══ Record extracts ══
(* ===== verification/BoundContracts.v ===== *)
(** * Bound contracts

    What the bindings are made of: [bind.BoundContract], the structs every binding has,
    and the shape of a binding for a call, a transaction, an event and a filter.
    [Bound] states what go-ethereum promises of a call whose arguments have the types
    the ABI gives the method, and nothing of any other call; a binding is [safe] when no
    conversion of it can panic on that promise. *)

From S2P Require Import Prelude Db Transfer Config World Logic Once GoLib GoFloat EvmClient Bindings.

(** ** Bound contracts *)

(** The types of go-ethereum the bindings only pass on. *)
Record Geth := mkGeth {
  CallOpts : Type;
  TransactOpts : Type;
  FilterOpts : Type;
  WatchOpts : Type;
  Transaction : Type;
}.

(** What the channels of a subscription give, in the order it is received: a log, or the
    end of the subscription, with its error. *)
Inductive received :=
  | RLog (log : EthLog)
  | REnd (err : option error).

(** [*bind.BoundContract]: calling a method, sending a transaction, filling the fields of
    a struct from a log, and subscribing to past or coming logs by the values of their
    indexed arguments. *)
Record BoundContract (W : Type) (T : Geth) := mkBoundContract {
  bound_Call : CallOpts T -> string -> list value -> W -> res (list value) * W;
  bound_Transact : TransactOpts T -> string -> list value -> W -> res (Transaction T) * W;
  bound_Transfer : TransactOpts T -> W -> res (Transaction T) * W;
  bound_UnpackLog : list (string * go_type) -> string -> EthLog -> res (list value);
  bound_FilterLogs : FilterOpts T -> string -> list (list value) -> W -> res (list received) * W;
  bound_WatchLogs : WatchOpts T -> string -> list (list value) -> W -> res unit * W;
}.
Arguments bound_Call {W T} b.
Arguments bound_Transact {W T} b.
Arguments bound_Transfer {W T} b.
Arguments bound_UnpackLog {W T} b.
Arguments bound_FilterLogs {W T} b.
Arguments bound_WatchLogs {W T} b.

Section Shapes.
Context {W : Type} {T : Geth}.
Local Notation Bound_ := (BoundContract W T).
Local Notation CallOpts := (CallOpts T).
Local Notation TransactOpts := (TransactOpts T).
Local Notation Transaction := (Transaction T).

(** What go-ethereum promises of a call of a method of the ABI with arguments of its
    types: an error, or results of the types the ABI gives them. *)
Class Bound (abi : ABI) (c : Bound_) : Prop := {
  call_documented : forall opts k m args w, Methods abi k = Some m -> Forall2 typed (m_inputs m) args ->
    match fst (bound_Call c opts k args w) with
    | Ok outs => Forall2 typed (m_outputs m) outs
    | Fail _ => True
    | Panic => False
    end;
  transact_documented : forall opts k m args w, Methods abi k = Some m -> Forall2 typed (m_inputs m) args ->
    fst (bound_Transact c opts k args w) <> Panic;
  unpack_documented : forall fields k log, Events abi k = Some fields ->
    match bound_UnpackLog c fields k log with
    | Ok vs => Forall2 typed (snd <$> fields) vs
    | Fail _ => True
    | Panic => False
    end;
  filter_documented : forall opts k tys rules w, Rules abi k = Some tys ->
    Forall2 (fun ty rule => Forall (typed ty) rule) tys rules ->
    fst (bound_FilterLogs c opts k rules w) <> Panic;
  watch_documented : forall opts k tys rules w, Rules abi k = Some tys ->
    Forall2 (fun ty rule => Forall (typed ty) rule) tys rules ->
    fst (bound_WatchLogs c opts k rules w) <> Panic;
}.

(** ** The structs every binding has *)

Record ContractCaller := mkContractCaller { caller_contract : Bound_ }.
Record ContractTransactor := mkContractTransactor { transactor_contract : Bound_ }.
Record ContractFilterer := mkContractFilterer { filterer_contract : Bound_ }.
Record Contract := mkContract {
  Contract_Caller : ContractCaller;
  Contract_Transactor : ContractTransactor;
  Contract_Filterer : ContractFilterer;
}.

(** Sessions carry the options of their calls, and the raw bindings name the method. *)
Record ContractSession := mkContractSession {
  session_Contract : Contract;
  session_CallOpts : CallOpts;
  session_TransactOpts : TransactOpts;
}.
Record ContractCallerSession := mkContractCallerSession {
  callerSession_Contract : ContractCaller;
  callerSession_CallOpts : CallOpts;
}.
Record ContractTransactorSession := mkContractTransactorSession {
  transactorSession_Contract : ContractTransactor;
  transactorSession_TransactOpts : TransactOpts;
}.
Record ContractRaw := mkContractRaw { raw_Contract : Contract }.
Record ContractCallerRaw := mkContractCallerRaw { callerRaw_Contract : ContractCaller }.
Record ContractTransactorRaw := mkContractTransactorRaw { transactorRaw_Contract : ContractTransactor }.

Definition ContractRaw_Call (r : ContractRaw) (opts : CallOpts) (method : string) (params : list value) :=
  bound_Call (caller_contract (Contract_Caller (raw_Contract r))) opts method params.
Definition ContractRaw_Transfer (r : ContractRaw) (opts : TransactOpts) :=
  bound_Transfer (transactor_contract (Contract_Transactor (raw_Contract r))) opts.
Definition ContractRaw_Transact (r : ContractRaw) (opts : TransactOpts) (method : string) (params : list value) :=
  bound_Transact (transactor_contract (Contract_Transactor (raw_Contract r))) opts method params.
Definition ContractCallerRaw_Call (r : ContractCallerRaw) (opts : CallOpts) (method : string) (params : list value) :=
  bound_Call (caller_contract (callerRaw_Contract r)) opts method params.
Definition ContractTransactorRaw_Transfer (r : ContractTransactorRaw) (opts : TransactOpts) :=
  bound_Transfer (transactor_contract (transactorRaw_Contract r)) opts.
Definition ContractTransactorRaw_Transact (r : ContractTransactorRaw) (opts : TransactOpts) (method : string)
    (params : list value) :=
  bound_Transact (transactor_contract (transactorRaw_Contract r)) opts method params.

(** Package [bind]: parsing the ABI of the metadata and binding a contract, with [None]
    for a nil backend. *)
Record BindLib (Backend : Type) := mkBindLib {
  GetAbi : ABI -> error + ABI;
  NewBoundContract : Address -> ABI -> option Backend -> option Backend -> option Backend -> Bound_;
}.

(** A parsed ABI is the one of the metadata, and a contract bound to it for everything
    does what a bound contract does. *)
Class Documented {Backend} (lib : BindLib Backend) : Prop := abi_documented :
  forall metadata parsed, GetAbi _ lib metadata = inr parsed -> parsed = metadata /\
    forall address b, Bound metadata (NewBoundContract _ lib address metadata (Some b) (Some b) (Some b)).

(** ** The shapes of a binding *)

(** A call without results. *)
Definition callNone (c : ContractCaller) (opts : CallOpts) (k : string) (params : list value) : W -> res unit * W := fun w =>
  match bound_Call (caller_contract c) opts k params w with
  | (Ok _, w') => (Ok tt, w')
  | (Fail err, w') => (Fail err, w')
  | (Panic, w') => (Panic, w')
  end.

(** [out0 := *abi.ConvertType(out[0], new(T)).( *T)] *)
Definition out0 {A} `{GoType A} (out : list value) : res A :=
  match out with
  | v :: _ => match of_value v with Some a => Ok a | None => Panic end
  | [] => Panic
  end.

(** A call with one result. *)
Definition callOut {A} `{GoType A} (c : ContractCaller) (opts : CallOpts) (k : string) (params : list value)
    : W -> res A * W := fun w =>
  match bound_Call (caller_contract c) opts k params w with
  | (Ok out, w') => (out0 out, w')
  | (Fail err, w') => (Fail err, w')
  | (Panic, w') => (Panic, w')
  end.

(** A call with several results. *)
Definition callOuts {A} (conv : list value -> option A) (c : ContractCaller) (opts : CallOpts) (k : string)
    (params : list value) : W -> res A * W := fun w =>
  match bound_Call (caller_contract c) opts k params w with
  | (Ok out, w') => (match conv out with Some a => Ok a | None => Panic end, w')
  | (Fail err, w') => (Fail err, w')
  | (Panic, w') => (Panic, w')
  end.

Definition transact (c : ContractTransactor) (opts : TransactOpts) (k : string) (params : list value)
    : W -> res Transaction * W := bound_Transact (transactor_contract c) opts k params.

(** An event struct: the fields filled from the log, and the log. *)
Class EventType (A : Type) := {
  event_fields : list (string * go_type);
  of_fields : EthLog -> list value -> option A;
  fields_typed : forall log vs, Forall2 typed (snd <$> event_fields) vs -> is_Some (of_fields log vs);
}.
Arguments event_fields A {_}.

(** [contract.UnpackLog(event, k, log)] and [event.Raw = log] *)
Definition unpack {A} `{EventType A} (c : Bound_) (k : string) (log : EthLog) : res A :=
  match bound_UnpackLog c (event_fields A) k log with
  | Ok vs => match of_fields log vs with Some event => Ok event | None => Panic end
  | Fail err => Fail err
  | Panic => Panic
  end.

Definition parse {A} `{EventType A} (c : ContractFilterer) (k : string) (log : EthLog) : res A :=
  unpack (filterer_contract c) k log.

(** The rule of an argument of a filter: the values one by one. *)
Definition rule {A} `{GoType A} (items : list A) : list value := to_value <$> items.

(** ** Safe bindings *)

(** A binding is safe when it panics for no arguments and in no world. *)
Class Safe (F : Type) := safe : F -> Prop.
#[export] Instance safe_op A : Safe (W -> res A * W) | 0 := fun f => forall w, fst (f w) <> Panic.
#[export] Instance safe_res A : Safe (res A) | 0 := fun r => r <> Panic.
#[export] Instance safe_fun A F `{Safe F} : Safe (A -> F) | 1 := fun f => forall a, safe (f a).

Record binding := Binding { binding_type : Type; binding_safe : Safe binding_type; the_binding : binding_type }.
Definition is_safe (b : binding) : Prop := @safe _ (binding_safe b) (the_binding b).

Lemma callNone_safe abi c opts k m params : Bound abi (caller_contract c) ->
  Methods abi k = Some m -> Forall2 typed (m_inputs m) params -> forall w, fst (callNone c opts k params w) <> Panic.
Proof.
  intros Hb Hm Ht w. unfold callNone. pose proof (call_documented opts k m params w Hm Ht) as H.
  by destruct (bound_Call _ _ _ _ _) as [[] ?].
Qed.

Lemma callOut_safe {A} `{GoType A} abi c opts k m params : Bound abi (caller_contract c) ->
  Methods abi k = Some m -> Forall2 typed (m_inputs m) params -> m_outputs m = [go_type_of A] ->
  forall w, fst (callOut (A:=A) c opts k params w) <> Panic.
Proof.
  intros Hb Hm Ht Ho w. unfold callOut. pose proof (call_documented opts k m params w Hm Ht) as Hc.
  rewrite Ho in Hc. destruct (bound_Call _ _ _ _ _) as [[out|e|] ?]; cbn in *; [|done..].
  inversion Hc as [|? v ? ? Hv _]; subst. cbn. by destruct (of_typed v Hv) as [a ->].
Qed.

Lemma callOuts_safe {A} (conv : list value -> option A) abi c opts k m params : Bound abi (caller_contract c) ->
  Methods abi k = Some m -> Forall2 typed (m_inputs m) params ->
  (forall outs, Forall2 typed (m_outputs m) outs -> is_Some (conv outs)) ->
  forall w, fst (callOuts conv c opts k params w) <> Panic.
Proof.
  intros Hb Hm Ht Ho w. unfold callOuts. pose proof (call_documented opts k m params w Hm Ht) as Hc.
  destruct (bound_Call _ _ _ _ _) as [[out|e|] ?]; cbn in *; [|done..]. by destruct (Ho out Hc) as [a ->].
Qed.

Lemma transact_safe abi c opts k m params : Bound abi (transactor_contract c) ->
  Methods abi k = Some m -> Forall2 typed (m_inputs m) params -> forall w, fst (transact c opts k params w) <> Panic.
Proof. intros Hb Hm Ht w. by eapply transact_documented. Qed.

Lemma rule_typed {A} `{GoType A} (items : list A) : Forall (typed (go_type_of A)) (rule items).
Proof. apply Forall_fmap, Forall_forall. intros a _. apply to_typed. Qed.

Lemma unpack_safe {A} `{EventType A} abi c k log : Bound abi c ->
  Events abi k = Some (event_fields A) -> unpack (A:=A) c k log <> Panic.
Proof.
  intros Hb Hk. unfold unpack. pose proof (unpack_documented _ k log Hk) as Hu.
  destruct (bound_UnpackLog _ _ _ _) as [vs|e|]; [|done..]. by destruct (fields_typed log vs Hu) as [a ->].
Qed.

End Shapes.
Arguments BindLib : clear implicits.
Arguments GetAbi {W T Backend} b.
Arguments NewBoundContract {W T Backend} b.
Arguments ContractCaller : clear implicits.
Arguments ContractTransactor : clear implicits.
Arguments ContractFilterer : clear implicits.
Arguments Contract : clear implicits.
Arguments ContractSession : clear implicits.
Arguments ContractCallerSession : clear implicits.
Arguments ContractTransactorSession : clear implicits.
Arguments event_fields A {_}.

(** The conversion of the fields of an event. *)
Ltac event_tac :=
  let Htyped := fresh "Htyped" in intros ? vs Htyped;
  repeat match type of Htyped with Forall2 _ (_ <$> _) _ => cbn [fmap list_fmap snd] in Htyped end;
  repeat match type of Htyped with Forall2 _ (_ :: _) _ =>
    apply Forall2_cons_inv_l in Htyped as (? & ? & ? & Htyped & ->) end;
  apply Forall2_nil_inv_l in Htyped as ->; cbn -[of_value]; read_fields.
═══
* What is required
Show every line of the data that includes the string "Prop".

* Answer to this exercise
Class Bound (abi : ABI) (c : Bound_) : Prop := {
Class Documented {Backend} (lib : BindLib Backend) : Prop := abi_documented :
Class Safe (F : Type) := safe : F -> Prop.
Definition is_safe (b : binding) : Prop := @safe _ (binding_safe b) (the_binding b).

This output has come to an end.